*About this exercise*:
Go through the records below and report each line with "errors" in it.

Stored items:
──────────────────────────────

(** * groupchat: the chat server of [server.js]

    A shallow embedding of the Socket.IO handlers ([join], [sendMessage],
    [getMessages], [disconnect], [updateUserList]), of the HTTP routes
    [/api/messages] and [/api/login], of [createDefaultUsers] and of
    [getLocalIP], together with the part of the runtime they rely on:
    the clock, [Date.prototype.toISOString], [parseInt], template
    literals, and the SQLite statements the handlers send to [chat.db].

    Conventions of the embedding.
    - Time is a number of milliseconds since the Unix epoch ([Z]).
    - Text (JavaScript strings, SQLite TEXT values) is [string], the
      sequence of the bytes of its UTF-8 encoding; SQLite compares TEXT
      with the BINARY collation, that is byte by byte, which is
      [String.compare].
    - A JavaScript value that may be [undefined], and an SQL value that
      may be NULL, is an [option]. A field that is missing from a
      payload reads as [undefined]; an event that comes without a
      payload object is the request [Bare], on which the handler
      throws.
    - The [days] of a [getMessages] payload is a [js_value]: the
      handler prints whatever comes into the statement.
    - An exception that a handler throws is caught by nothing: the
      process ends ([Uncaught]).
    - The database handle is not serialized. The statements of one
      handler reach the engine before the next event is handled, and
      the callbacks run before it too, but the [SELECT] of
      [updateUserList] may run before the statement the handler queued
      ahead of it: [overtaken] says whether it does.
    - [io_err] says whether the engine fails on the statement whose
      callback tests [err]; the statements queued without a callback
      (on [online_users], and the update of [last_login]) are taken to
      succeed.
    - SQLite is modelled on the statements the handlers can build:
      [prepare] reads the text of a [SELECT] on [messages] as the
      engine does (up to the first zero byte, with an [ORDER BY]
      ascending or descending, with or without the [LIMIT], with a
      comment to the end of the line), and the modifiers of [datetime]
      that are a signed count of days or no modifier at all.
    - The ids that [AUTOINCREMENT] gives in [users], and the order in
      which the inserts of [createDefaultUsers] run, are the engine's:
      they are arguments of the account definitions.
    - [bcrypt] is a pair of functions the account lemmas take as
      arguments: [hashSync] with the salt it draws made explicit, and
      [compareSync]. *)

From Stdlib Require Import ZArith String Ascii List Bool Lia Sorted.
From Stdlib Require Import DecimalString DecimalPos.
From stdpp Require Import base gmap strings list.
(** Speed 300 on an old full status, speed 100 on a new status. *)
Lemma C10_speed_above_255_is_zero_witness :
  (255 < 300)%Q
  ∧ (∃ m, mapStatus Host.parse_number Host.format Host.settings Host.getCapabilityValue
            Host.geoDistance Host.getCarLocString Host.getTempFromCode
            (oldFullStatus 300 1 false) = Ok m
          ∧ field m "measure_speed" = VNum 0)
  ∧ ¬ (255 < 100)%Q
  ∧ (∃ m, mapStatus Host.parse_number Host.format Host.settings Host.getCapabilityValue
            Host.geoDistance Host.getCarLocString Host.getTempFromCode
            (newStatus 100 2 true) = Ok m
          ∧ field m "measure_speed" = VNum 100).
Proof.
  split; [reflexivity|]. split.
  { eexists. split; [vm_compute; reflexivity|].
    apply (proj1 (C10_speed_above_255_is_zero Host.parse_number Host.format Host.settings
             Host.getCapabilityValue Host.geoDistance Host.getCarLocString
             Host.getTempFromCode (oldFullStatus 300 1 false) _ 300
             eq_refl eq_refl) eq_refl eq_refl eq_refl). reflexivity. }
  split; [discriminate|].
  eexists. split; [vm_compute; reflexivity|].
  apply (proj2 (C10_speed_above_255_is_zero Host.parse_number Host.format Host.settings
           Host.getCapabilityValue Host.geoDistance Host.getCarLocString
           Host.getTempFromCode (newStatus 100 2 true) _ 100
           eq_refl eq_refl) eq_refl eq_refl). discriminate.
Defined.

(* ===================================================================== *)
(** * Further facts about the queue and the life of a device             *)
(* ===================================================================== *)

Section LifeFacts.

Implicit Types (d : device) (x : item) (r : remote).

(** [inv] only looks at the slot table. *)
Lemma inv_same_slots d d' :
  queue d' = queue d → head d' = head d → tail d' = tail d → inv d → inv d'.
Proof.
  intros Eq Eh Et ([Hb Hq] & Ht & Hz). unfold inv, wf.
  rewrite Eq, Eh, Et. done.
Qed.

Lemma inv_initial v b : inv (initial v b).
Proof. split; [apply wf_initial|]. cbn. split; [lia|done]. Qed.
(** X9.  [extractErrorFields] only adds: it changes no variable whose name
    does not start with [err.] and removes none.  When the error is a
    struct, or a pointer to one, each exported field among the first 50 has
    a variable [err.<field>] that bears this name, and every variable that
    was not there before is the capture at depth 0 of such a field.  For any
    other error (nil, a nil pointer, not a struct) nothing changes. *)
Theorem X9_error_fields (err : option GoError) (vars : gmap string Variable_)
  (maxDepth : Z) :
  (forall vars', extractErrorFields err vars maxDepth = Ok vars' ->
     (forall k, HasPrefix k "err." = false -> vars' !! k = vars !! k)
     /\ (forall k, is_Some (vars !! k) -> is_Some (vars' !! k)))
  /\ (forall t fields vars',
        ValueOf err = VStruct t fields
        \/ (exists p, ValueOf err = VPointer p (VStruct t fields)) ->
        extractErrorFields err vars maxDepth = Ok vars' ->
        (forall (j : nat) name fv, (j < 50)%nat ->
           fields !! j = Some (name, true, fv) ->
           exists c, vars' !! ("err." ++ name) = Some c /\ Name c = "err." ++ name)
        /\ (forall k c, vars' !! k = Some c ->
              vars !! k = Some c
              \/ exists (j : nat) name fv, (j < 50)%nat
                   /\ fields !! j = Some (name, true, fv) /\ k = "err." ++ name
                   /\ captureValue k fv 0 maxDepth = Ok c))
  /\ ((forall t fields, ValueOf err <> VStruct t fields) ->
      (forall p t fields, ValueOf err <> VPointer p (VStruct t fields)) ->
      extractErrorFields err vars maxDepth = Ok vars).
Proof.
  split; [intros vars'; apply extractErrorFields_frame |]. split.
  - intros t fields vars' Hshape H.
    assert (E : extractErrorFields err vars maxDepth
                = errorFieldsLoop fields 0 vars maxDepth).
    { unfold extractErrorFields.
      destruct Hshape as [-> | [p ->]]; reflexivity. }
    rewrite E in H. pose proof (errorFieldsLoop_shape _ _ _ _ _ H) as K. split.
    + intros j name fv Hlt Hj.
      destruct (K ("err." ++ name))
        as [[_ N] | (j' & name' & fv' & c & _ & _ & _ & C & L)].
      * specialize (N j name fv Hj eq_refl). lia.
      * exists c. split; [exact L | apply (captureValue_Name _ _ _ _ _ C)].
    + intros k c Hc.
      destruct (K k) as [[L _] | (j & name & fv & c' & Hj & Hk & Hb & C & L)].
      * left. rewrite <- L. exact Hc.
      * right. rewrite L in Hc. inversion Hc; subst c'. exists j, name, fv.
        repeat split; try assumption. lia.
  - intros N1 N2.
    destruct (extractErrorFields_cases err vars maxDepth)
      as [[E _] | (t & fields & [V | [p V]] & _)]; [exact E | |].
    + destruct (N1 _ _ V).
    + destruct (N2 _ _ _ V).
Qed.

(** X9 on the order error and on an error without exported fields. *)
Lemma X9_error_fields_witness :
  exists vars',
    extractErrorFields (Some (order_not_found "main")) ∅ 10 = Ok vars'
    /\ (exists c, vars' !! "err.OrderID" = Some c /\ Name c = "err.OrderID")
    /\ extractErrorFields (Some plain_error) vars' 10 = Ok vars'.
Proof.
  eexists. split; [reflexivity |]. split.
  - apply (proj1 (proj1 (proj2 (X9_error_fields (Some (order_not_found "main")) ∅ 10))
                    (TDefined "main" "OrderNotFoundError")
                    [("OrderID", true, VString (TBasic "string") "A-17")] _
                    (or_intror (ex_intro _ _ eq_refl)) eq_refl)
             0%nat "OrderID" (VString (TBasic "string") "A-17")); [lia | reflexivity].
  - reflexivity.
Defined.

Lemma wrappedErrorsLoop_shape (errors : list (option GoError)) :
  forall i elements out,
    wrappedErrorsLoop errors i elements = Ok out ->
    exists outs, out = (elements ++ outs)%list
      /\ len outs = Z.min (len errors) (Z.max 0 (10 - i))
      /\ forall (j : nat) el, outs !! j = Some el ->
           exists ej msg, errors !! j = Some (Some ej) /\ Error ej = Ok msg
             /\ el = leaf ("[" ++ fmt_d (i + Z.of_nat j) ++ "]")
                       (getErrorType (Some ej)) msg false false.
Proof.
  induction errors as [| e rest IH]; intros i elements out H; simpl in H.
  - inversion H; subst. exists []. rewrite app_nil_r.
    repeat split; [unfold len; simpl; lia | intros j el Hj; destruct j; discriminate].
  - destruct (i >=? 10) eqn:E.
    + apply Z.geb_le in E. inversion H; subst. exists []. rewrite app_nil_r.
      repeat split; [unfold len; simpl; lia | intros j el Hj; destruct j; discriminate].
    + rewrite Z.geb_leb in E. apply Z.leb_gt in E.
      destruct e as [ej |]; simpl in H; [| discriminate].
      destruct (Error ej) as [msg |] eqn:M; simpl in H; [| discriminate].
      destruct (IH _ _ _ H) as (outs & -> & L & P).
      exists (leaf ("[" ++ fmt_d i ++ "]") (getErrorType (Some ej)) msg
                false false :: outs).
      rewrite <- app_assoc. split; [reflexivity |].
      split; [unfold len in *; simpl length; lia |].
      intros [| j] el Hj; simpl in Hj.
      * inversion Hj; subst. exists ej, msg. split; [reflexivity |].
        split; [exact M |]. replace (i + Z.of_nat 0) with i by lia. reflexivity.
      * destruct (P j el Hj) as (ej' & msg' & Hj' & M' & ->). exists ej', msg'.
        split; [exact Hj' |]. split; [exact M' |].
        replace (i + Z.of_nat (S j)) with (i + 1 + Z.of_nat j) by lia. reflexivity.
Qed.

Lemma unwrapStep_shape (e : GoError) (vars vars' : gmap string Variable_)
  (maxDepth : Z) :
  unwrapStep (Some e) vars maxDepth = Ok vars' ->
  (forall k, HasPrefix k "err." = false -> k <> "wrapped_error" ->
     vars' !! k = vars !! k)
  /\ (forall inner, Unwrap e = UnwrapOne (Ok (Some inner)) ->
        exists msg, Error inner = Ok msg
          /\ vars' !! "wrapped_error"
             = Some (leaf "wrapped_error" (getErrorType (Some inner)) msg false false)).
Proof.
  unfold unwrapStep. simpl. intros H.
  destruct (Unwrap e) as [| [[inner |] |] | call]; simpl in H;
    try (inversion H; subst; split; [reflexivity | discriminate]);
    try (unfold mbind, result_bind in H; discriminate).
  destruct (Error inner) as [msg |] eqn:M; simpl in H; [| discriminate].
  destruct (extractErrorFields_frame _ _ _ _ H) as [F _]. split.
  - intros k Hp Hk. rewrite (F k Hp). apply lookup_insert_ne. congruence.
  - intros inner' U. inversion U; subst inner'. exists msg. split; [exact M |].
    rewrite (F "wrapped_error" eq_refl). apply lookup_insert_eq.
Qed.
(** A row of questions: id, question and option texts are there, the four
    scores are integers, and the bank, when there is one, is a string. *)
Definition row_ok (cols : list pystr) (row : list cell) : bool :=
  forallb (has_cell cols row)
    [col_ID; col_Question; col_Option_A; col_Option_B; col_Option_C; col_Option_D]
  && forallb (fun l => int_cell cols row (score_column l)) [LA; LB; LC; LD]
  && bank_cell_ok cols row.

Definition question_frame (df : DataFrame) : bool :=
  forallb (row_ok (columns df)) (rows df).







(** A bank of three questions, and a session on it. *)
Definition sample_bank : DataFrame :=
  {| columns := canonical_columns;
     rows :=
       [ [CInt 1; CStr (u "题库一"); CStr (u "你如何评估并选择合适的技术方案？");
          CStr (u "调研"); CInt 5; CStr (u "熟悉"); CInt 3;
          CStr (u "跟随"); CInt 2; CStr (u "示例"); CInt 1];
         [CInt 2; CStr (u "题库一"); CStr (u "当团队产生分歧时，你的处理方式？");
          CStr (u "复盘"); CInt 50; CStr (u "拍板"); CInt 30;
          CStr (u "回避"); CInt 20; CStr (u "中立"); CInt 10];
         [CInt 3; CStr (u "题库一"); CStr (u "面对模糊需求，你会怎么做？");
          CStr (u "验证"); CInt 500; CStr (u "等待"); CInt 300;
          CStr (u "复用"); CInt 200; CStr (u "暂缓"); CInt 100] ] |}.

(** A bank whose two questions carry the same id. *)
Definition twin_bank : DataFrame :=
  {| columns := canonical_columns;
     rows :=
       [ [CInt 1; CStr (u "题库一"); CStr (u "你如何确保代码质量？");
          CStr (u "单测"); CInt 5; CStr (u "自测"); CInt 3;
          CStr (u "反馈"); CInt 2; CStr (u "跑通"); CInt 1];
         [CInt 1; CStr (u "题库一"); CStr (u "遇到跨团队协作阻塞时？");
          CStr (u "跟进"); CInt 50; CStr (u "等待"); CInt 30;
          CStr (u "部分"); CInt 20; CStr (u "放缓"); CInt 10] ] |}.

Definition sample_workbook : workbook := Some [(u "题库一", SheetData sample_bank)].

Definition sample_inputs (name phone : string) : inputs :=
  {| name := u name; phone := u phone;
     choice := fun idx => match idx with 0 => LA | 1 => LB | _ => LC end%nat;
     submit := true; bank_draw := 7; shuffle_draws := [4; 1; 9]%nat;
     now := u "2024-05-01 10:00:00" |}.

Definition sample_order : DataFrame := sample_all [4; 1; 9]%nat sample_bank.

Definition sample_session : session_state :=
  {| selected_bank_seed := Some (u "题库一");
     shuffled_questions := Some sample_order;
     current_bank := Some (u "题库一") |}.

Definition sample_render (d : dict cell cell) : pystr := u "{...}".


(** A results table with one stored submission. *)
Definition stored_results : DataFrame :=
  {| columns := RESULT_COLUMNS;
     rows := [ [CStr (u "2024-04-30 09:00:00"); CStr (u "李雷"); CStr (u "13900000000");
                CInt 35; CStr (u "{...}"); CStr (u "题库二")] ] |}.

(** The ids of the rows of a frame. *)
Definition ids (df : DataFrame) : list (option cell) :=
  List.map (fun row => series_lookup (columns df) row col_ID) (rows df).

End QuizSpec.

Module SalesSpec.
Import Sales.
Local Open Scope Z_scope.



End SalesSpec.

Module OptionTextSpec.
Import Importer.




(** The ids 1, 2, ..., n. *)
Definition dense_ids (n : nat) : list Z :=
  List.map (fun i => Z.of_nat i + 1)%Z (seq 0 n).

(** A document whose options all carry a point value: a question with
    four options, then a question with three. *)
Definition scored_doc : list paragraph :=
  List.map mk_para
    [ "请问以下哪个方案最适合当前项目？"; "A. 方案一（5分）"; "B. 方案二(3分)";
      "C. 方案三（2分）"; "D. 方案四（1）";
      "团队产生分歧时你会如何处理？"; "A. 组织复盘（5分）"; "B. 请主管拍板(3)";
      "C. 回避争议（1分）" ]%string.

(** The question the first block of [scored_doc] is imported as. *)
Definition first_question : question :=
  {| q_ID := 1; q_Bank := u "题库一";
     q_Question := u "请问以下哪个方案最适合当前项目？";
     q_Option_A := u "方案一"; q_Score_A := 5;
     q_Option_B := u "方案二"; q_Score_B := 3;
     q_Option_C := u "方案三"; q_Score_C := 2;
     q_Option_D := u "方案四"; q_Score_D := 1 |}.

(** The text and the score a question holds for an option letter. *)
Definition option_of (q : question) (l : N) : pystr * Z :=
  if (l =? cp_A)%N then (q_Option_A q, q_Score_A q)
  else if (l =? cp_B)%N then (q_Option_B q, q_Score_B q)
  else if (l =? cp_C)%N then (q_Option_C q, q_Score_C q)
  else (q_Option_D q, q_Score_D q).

──────────────────────────────

*Answer box*:
Lemma wrappedErrorsLoop_shape (errors : list (option GoError)) :
    wrappedErrorsLoop errors i elements = Ok out ->
      /\ len outs = Z.min (len errors) (Z.max 0 (10 - i))
           exists ej msg, errors !! j = Some (Some ej) /\ Error ej = Ok msg
  induction errors as [| e rest IH]; intros i elements out H; simpl in H.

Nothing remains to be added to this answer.